YOUR OBJECTIVE
Would you write out, exactly as they stand, all lines from the one containing "match fuel, parent with" through the end of the listing below, and only those?
+++ EXERCISE INPUTS +++
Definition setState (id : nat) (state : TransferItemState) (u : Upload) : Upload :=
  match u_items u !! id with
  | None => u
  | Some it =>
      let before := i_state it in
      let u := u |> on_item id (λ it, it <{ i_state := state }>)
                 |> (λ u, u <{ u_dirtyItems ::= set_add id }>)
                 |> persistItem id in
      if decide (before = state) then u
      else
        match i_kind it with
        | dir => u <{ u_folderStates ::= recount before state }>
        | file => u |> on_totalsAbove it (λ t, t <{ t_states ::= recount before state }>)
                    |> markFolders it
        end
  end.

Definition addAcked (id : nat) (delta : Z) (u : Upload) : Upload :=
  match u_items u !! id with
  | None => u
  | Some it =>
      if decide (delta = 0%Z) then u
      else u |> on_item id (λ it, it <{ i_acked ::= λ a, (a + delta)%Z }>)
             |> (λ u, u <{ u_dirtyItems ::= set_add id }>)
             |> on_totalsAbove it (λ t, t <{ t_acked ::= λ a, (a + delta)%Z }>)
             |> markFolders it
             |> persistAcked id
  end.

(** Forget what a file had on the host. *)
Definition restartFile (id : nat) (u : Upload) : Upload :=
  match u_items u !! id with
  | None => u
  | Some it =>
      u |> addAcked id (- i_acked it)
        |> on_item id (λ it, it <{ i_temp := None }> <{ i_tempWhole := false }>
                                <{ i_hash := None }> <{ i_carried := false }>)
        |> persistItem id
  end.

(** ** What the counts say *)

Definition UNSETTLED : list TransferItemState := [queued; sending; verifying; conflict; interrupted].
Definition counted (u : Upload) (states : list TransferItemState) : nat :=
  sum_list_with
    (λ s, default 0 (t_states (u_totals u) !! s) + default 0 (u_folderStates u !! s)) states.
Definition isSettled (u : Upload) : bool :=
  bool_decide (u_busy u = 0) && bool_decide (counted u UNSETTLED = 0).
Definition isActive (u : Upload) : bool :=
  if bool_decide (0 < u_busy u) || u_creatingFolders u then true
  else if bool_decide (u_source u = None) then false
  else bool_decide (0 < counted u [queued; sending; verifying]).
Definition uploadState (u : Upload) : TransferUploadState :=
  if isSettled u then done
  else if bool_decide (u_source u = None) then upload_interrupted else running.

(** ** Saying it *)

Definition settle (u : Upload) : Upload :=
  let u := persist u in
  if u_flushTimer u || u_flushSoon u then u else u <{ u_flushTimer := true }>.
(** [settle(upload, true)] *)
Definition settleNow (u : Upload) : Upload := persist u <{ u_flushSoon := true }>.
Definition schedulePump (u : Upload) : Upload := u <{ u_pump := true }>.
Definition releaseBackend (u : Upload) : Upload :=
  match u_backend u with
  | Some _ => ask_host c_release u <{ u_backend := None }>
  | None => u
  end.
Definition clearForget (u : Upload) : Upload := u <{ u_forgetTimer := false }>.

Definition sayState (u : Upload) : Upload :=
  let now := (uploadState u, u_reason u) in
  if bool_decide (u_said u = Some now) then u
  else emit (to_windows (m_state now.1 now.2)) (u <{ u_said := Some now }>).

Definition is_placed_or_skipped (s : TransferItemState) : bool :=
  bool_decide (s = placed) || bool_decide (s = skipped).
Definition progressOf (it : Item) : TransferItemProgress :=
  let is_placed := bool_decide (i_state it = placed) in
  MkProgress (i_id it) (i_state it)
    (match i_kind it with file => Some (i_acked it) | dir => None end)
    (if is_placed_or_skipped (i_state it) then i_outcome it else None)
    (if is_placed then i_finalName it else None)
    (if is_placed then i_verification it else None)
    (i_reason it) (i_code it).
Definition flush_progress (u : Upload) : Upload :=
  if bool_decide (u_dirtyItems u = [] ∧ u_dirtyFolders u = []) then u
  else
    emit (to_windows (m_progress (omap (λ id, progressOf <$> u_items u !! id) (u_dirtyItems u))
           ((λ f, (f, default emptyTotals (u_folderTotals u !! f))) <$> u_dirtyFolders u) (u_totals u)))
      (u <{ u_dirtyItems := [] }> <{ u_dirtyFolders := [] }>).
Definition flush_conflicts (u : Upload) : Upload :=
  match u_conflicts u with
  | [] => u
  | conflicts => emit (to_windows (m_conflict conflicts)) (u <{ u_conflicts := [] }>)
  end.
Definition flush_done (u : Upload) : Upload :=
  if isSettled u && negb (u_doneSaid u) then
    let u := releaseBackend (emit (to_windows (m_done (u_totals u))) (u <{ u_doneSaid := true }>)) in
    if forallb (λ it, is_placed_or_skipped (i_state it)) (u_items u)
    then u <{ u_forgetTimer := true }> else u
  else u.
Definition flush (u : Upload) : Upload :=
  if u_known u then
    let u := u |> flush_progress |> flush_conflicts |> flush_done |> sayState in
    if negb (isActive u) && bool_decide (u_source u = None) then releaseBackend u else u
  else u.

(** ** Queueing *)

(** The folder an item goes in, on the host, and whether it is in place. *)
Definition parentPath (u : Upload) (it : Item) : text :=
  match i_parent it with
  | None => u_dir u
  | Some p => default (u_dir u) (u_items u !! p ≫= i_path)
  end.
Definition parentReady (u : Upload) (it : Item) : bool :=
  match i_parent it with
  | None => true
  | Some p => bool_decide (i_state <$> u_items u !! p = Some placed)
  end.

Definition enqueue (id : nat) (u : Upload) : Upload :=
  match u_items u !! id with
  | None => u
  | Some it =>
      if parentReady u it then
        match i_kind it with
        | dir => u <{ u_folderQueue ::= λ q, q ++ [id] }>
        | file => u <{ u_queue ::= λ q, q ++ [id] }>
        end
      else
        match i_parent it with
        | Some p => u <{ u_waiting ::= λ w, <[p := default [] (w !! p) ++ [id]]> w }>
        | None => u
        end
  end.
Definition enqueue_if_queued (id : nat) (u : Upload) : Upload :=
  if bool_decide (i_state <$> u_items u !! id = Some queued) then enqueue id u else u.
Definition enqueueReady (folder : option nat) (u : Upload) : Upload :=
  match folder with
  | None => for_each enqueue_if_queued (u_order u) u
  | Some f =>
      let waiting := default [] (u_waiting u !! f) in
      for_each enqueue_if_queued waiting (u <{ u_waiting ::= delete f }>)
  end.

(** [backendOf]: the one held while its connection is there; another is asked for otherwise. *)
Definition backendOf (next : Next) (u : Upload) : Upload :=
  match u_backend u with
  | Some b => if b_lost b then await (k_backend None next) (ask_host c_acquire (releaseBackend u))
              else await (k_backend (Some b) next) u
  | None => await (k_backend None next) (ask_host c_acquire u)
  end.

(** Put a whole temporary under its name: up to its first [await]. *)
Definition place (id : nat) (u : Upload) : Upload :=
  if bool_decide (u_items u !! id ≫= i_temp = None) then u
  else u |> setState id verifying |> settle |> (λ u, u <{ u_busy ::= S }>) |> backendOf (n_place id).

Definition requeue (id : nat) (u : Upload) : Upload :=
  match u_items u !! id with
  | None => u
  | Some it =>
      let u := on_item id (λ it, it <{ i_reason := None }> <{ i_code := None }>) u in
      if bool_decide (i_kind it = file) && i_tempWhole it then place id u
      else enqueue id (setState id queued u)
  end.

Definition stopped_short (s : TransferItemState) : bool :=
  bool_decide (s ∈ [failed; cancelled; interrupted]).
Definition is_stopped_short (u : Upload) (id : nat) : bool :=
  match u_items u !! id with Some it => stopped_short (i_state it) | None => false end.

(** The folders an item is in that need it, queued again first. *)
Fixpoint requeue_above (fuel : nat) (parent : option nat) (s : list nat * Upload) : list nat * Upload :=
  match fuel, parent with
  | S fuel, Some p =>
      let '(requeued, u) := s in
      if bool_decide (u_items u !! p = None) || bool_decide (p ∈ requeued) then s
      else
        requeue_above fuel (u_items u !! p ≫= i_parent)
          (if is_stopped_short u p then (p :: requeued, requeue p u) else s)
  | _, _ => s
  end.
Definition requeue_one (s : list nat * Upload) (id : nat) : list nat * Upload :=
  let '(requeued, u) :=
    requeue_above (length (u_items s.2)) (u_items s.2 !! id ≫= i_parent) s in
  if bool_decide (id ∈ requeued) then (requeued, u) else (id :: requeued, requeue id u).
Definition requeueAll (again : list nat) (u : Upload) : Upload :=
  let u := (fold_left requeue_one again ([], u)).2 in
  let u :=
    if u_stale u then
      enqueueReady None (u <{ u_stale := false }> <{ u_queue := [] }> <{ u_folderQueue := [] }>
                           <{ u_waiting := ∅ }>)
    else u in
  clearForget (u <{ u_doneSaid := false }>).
+++
RESPONSE AREA
  match fuel, parent with
  | S fuel, Some p =>
      let '(requeued, u) := s in
      if bool_decide (u_items u !! p = None) || bool_decide (p ∈ requeued) then s
      else
        requeue_above fuel (u_items u !! p ≫= i_parent)
          (if is_stopped_short u p then (p :: requeued, requeue p u) else s)
  | _, _ => s
  end.
Definition requeue_one (s : list nat * Upload) (id : nat) : list nat * Upload :=
  let '(requeued, u) :=
    requeue_above (length (u_items s.2)) (u_items s.2 !! id ≫= i_parent) s in
  if bool_decide (id ∈ requeued) then (requeued, u) else (id :: requeued, requeue id u).
Definition requeueAll (again : list nat) (u : Upload) : Upload :=
  let u := (fold_left requeue_one again ([], u)).2 in
  let u :=
    if u_stale u then
      enqueueReady None (u <{ u_stale := false }> <{ u_queue := [] }> <{ u_folderQueue := [] }>
                           <{ u_waiting := ∅ }>)
    else u in
  clearForget (u <{ u_doneSaid := false }>).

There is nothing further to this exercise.